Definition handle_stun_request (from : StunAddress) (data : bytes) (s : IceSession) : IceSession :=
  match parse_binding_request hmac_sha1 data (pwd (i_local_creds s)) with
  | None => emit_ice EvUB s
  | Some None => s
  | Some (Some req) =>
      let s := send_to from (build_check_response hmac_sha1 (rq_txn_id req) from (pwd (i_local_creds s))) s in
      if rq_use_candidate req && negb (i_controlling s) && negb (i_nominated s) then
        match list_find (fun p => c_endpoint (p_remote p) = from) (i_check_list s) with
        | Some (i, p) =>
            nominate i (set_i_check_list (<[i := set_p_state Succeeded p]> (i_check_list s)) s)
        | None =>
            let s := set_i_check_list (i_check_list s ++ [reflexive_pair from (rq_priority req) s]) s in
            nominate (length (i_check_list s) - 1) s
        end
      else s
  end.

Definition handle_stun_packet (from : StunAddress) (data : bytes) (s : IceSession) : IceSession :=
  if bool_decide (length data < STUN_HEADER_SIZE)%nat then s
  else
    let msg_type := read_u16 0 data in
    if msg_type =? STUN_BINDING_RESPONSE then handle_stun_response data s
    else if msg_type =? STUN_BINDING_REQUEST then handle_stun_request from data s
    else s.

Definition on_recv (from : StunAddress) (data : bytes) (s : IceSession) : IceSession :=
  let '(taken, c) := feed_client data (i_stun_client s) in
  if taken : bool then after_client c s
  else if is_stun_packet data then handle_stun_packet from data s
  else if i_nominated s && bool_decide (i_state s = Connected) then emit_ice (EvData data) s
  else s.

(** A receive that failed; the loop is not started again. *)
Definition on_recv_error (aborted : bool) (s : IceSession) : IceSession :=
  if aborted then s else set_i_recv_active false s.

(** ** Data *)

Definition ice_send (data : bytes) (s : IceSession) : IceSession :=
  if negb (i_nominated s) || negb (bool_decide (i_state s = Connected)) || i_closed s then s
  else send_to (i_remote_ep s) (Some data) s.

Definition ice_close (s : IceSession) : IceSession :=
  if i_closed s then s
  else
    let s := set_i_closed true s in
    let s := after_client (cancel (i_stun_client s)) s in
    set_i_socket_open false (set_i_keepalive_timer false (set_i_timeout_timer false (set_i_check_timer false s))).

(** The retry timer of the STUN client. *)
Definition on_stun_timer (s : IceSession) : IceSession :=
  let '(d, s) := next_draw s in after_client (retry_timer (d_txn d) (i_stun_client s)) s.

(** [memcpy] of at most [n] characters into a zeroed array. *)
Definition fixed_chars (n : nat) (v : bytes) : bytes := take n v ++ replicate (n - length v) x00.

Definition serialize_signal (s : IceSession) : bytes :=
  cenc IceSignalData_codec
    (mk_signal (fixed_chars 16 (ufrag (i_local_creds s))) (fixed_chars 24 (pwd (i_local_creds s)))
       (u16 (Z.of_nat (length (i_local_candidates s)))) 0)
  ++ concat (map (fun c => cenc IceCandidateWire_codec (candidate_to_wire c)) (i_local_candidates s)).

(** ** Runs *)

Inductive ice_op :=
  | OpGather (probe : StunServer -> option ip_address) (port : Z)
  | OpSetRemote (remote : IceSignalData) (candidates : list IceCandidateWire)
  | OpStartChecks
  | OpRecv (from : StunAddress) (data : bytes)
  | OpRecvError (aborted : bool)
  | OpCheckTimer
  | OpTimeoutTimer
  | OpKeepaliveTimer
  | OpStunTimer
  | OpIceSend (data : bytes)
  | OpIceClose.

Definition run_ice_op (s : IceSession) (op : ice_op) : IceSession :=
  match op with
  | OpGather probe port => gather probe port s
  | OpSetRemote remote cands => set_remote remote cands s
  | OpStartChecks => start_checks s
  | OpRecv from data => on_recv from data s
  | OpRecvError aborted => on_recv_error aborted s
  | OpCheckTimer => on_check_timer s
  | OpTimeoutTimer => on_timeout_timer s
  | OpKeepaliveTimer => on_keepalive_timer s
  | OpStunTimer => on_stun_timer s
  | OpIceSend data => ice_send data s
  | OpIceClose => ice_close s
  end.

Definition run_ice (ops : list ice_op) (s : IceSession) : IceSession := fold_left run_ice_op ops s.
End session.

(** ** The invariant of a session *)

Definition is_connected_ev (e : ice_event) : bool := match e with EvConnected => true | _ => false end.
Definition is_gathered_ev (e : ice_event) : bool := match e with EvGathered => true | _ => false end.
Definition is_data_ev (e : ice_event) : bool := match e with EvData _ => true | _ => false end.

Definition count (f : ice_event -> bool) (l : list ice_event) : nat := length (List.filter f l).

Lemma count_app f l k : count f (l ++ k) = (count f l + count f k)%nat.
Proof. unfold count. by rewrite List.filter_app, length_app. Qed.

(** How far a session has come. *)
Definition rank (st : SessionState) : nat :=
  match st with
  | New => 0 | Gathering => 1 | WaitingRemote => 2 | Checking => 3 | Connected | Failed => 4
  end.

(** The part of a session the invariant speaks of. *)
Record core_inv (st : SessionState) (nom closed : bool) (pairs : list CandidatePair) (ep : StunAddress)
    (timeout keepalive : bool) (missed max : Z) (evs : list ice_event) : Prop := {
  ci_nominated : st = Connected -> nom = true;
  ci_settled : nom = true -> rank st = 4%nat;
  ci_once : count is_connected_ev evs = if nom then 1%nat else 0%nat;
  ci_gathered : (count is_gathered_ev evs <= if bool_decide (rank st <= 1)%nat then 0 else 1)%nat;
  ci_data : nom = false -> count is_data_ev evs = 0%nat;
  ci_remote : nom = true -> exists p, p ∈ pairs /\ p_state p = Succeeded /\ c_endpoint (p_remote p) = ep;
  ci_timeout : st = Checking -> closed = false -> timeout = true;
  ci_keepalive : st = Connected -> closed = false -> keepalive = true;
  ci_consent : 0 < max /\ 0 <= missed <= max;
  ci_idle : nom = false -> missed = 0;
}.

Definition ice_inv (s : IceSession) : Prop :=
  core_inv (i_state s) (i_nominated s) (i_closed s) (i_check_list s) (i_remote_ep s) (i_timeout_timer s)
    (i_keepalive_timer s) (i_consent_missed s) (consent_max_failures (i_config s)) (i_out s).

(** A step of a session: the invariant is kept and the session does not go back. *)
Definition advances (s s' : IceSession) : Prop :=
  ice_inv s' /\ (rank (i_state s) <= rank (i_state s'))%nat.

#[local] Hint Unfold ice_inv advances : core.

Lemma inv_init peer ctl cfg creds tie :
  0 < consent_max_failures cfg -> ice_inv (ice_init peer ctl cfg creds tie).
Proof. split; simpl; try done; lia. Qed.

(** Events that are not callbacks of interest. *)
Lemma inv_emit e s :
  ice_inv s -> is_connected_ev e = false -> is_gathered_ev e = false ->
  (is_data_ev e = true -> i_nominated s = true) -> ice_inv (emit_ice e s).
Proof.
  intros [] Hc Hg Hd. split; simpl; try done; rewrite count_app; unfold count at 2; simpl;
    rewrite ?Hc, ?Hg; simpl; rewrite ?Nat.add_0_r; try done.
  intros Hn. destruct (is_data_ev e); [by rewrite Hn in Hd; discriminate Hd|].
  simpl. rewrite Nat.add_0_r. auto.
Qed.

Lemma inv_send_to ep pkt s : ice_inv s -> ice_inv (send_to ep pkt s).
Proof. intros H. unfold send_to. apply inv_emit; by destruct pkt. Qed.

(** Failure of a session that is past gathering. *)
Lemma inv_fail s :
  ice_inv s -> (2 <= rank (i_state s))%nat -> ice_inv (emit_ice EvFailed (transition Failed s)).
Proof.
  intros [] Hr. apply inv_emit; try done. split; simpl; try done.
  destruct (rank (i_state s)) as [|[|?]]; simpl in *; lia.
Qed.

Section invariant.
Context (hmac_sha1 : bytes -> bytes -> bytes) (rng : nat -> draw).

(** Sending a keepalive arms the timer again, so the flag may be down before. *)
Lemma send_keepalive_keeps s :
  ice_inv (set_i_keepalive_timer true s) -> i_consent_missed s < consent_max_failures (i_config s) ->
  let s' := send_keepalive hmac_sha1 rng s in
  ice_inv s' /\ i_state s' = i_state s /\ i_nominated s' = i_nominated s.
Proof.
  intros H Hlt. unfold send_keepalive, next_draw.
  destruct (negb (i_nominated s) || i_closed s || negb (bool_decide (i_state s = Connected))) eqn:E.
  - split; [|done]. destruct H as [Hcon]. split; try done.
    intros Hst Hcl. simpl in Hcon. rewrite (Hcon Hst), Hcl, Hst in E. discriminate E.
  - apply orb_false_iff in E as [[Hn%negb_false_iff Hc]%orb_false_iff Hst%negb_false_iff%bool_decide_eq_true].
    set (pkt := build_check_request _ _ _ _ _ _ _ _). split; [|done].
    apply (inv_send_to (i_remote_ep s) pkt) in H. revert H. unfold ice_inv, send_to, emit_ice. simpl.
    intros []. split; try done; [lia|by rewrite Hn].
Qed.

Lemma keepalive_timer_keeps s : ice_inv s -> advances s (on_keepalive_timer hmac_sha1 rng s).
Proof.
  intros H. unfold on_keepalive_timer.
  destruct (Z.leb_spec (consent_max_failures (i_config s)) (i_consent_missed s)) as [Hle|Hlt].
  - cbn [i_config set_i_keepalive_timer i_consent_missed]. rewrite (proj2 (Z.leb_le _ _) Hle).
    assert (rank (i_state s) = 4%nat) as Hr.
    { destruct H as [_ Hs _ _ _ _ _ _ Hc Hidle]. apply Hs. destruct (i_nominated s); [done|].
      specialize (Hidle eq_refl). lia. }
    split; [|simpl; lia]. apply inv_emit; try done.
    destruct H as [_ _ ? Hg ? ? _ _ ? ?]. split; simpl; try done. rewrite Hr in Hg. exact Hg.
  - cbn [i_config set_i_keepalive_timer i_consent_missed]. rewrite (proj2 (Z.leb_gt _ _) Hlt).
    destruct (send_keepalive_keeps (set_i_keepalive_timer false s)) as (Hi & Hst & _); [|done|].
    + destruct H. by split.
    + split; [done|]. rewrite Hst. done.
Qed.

· · · ·

After reading the records above, give the number of lines that include "Prop", and add nothing else.

3